Thursday, October 25, 2012

Southern Home Front

This week's readings captured the complexity of life on the southern home front during the Civil War and its impact on the outcome of the war.  It raised the often overlooked implications of war being fought on home soil such as outside occupation, mistreatment of civilians by enemy troops, and decreased morale of the soldiers due to worries of family mistreatment by the enemy.  It also offered a look at the fact that the Confederate politicians were not in lock step with one another, and because one of the causes of the rebellion was "states' rights," the individual states naturally clung to their right to have independent voice.

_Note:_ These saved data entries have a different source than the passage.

Lemma data_back what kind name (m : gmap string string) :
  name_text name → m ≠ ∅ → lower_data what (named kind name [("data", VStringMap m)]) = Ok (name, m).
Proof.
  intros Hn Hm. unfold lower_data, named. rewrite symbolLabel_named by done. cbn.
  destruct (Nat.eqb_spec (size m) 0) as [E|]; [|done]. by apply map_size_empty_inv in E.
Qed.

Lemma ingress_back eps i : name_text (ing_Name i) → lowerIngress eps (form_of_ingress i) = Ok i.
Proof.
  intros Hn. unfold lowerIngress.
  assert (symbolLabelName (form_of_ingress i) = Ok (ing_Name i)) as -> by (by apply symbolLabel_named).
  rewrite wrap_Ok. cbn [mbind res_bind].
  assert (lower_each lowerRoute (childFormsByKind (form_of_ingress i) "route") = Ok (ing_Routes i)) as ->.
  { unfold childFormsByKind, form_of_ingress. cbn [f_Forms]. rewrite (pick_fmap _ "route") by done. cbn [String.eqb Ascii.eqb Bool.eqb].
    apply lower_each_ok, Forall_forall. by intros [p [w e]] _. }
  assert (lower_each (lowerPathRoute eps) (childFormsByKind (form_of_ingress i) "path") = Ok []) as ->.
  { unfold childFormsByKind, form_of_ingress. cbn [f_Forms]. by rewrite (pick_fmap _ "route"). }
  cbn. rewrite app_nil_r. by destruct i.
Qed.

Theorem lower_back a name : app_text a → appFromCompileResult name (Ok (Some [form_of_app a])) = Ok a.
Proof.
  intros Ha. unfold appFromCompileResult. rewrite wrap_Ok. cbn [mbind res_bind]. unfold lowerHIRWithMapper.
  rewrite pick_cons. change (f_Kind (form_of_app a) =? "app")%string with true. cbn [filter list_filter].
  unfold lowerApp, lowerAppMetadata, lowerAppDefaults, lowerAppWorkloads.
  rewrite workloads_pick, !app_pick. cbn [String.eqb Ascii.eqb Bool.eqb app]. rewrite !app_nil_r.
  destruct (at_meta _ Ha) as [Hn Hns].
  assert (lowerMetadata (form_of_app a) = Ok (app_Metadata a)) as ->.
  { unfold lowerMetadata. change (stringField (form_of_app a) "name") with (Some (md_Name (app_Metadata a))).
    rewrite non_blank_name by done. cbn. rewrite Hns. by destruct (app_Metadata a). }
  change (stringField (form_of_app a) "runtime") with (@None string). cbn [mbind res_bind non_blank option_bind].
  rewrite (lower_each_ok (λ f, lowerWorkload f (mkDefaults RuntimeDocker None)) form_of_workload).
  2: { eapply Forall_impl; [apply (at_workloads _ Ha)|]. intros w Hw. by apply workload_back. }
  cbn [mbind res_bind]. rewrite (lower_each_ok lowerConfig form_of_config).
  2: { eapply Forall_impl; [apply (at_configs _ Ha)|]. intros c [? ?]. unfold lowerConfig, form_of_config.
       rewrite data_back by done. by destruct c. }
  cbn [mbind res_bind]. rewrite (lower_each_ok lowerSecret form_of_secret).
  2: { eapply Forall_impl; [apply (at_secrets _ Ha)|]. intros c [? ?]. unfold lowerSecret, form_of_secret.
       rewrite data_back by done. by destruct c. }
  cbn [mbind res_bind]. rewrite (lower_each_ok lowerVolume form_of_volume).
  2: { eapply Forall_impl; [apply (at_volumes _ Ha)|]. intros v Hv. unfold lowerVolume, form_of_volume, named.
       rewrite symbolLabel_named by done. by destruct v. }
  cbn [mbind res_bind]. rewrite (lower_each_ok (lowerIngress _) form_of_ingress).
  2: { eapply Forall_impl; [apply (at_ingresses _ Ha)|]. intros i Hi. by apply ingress_back. }
  cbn. destruct (at_version _ Ha). destruct a. by cbn in *; subst.
Qed.
(** ** Short forms *)
Definition mapper_typed (fs : list (string * value)) : Prop :=
  has_text "network_mode" fs ∧ has_flag "privileged" fs ∧ has_texts "labels" fs ∧
  has_flag "stateful" fs ∧ has_flag "allow_leader" fs ∧ has_strings "preferred_nodes" fs.

Section short.
Variables (kind name : string) (fs : list (string * value)) (forms : list HIRForm) (calls : list HIRCall).
Hypothesis Hkind : kind ∈ [WorkloadKindService; WorkloadKindStateful; WorkloadKindWorker].
Hypothesis Hname : name_text name.
Hypothesis Htyped : mapper_typed fs.

Definition short_form : HIRForm := mkForm kind (Some (LabelSymbol, name)) fs forms calls.
Definition long_form : HIRForm := mkForm "workload" (Some (LabelSymbol, name)) (("kind", VString kind) :: fs) forms calls.

Lemma short_docker : lowerDockerOptions short_form = lowerDockerOptions long_form.
Proof.
  destruct Htyped as (T1 & T2 & T3 & _). unfold lowerDockerOptions, short_form, long_form. cbn [f_Fields].
  rewrite (map_docker_spec fs), (map_docker_spec (("kind", VString kind) :: fs)) by done. reflexivity.
Qed.

Lemma short_scheduling w : fillWorkloadScheduling w short_form = fillWorkloadScheduling w long_form.
Proof.
  destruct Htyped as (_ & _ & _ & T4 & T5 & T6).
  unfold fillWorkloadScheduling, lowerSchedulingFromFields, short_form, long_form. cbn [f_Fields].
  rewrite (map_scheduling_spec fs), (map_scheduling_spec (("kind", VString kind) :: fs)) by done. reflexivity.
Qed.

Lemma short_run d w : fillWorkloadRun d w short_form = fillWorkloadRun d w long_form.
Proof.
  unfold fillWorkloadRun.
  change (childFormsByKind short_form) with (childFormsByKind long_form).
  assert (∀ r, fillRunFromFields r short_form = fillRunFromFields r long_form) as Hr by reflexivity.
  assert (∀ o, fillRuntimeOptions o short_form = fillRuntimeOptions o long_form) as Ho by reflexivity.
  assert (∀ o, fillDockerOptionsFromFields o short_form = fillDockerOptionsFromFields o long_form) as Hd.
  { intros o. unfold fillDockerOptionsFromFields. by rewrite short_docker. }
  destruct (match childFormsByKind long_form "run" with [] => _ | _ => _ end) as [r|e]; [|done].
  cbn [mbind res_bind]. rewrite Hr. destruct (fillRunFromFields r long_form) as [r1|e]; [|done].
  cbn [mbind res_bind]. rewrite Ho. destruct (fillRuntimeOptions (run_Options r1) long_form) as [o1|e]; [|done].
  cbn [mbind res_bind]. by rewrite Hd.
Qed.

Thursday, October 11, 2012

Week 7 Posts

In President Lincoln's first Inaugural Address, he waxes lawyerly as he makes his case for why the Union can not be broken.  He suggested that both universal law and the Constitution disallow the dissolution of the Union and furthermore that the Union even predates the Constitution itself.  Though Lincoln is adamant on his stance of Union perpetuity, he concedes much when he speaks of federal enforcement of this ideal.  He states that he will not use force to enforce unless absolutely necessary and  gives the greatest concession when he states that he would not force the acceptance of federal officers if the south found it to be undesirable to submit to their authority.

Lincoln wastes no time getting straight to the topic of secession in his address, which expresses the significant importance which he felt this issue would have upon his presidency.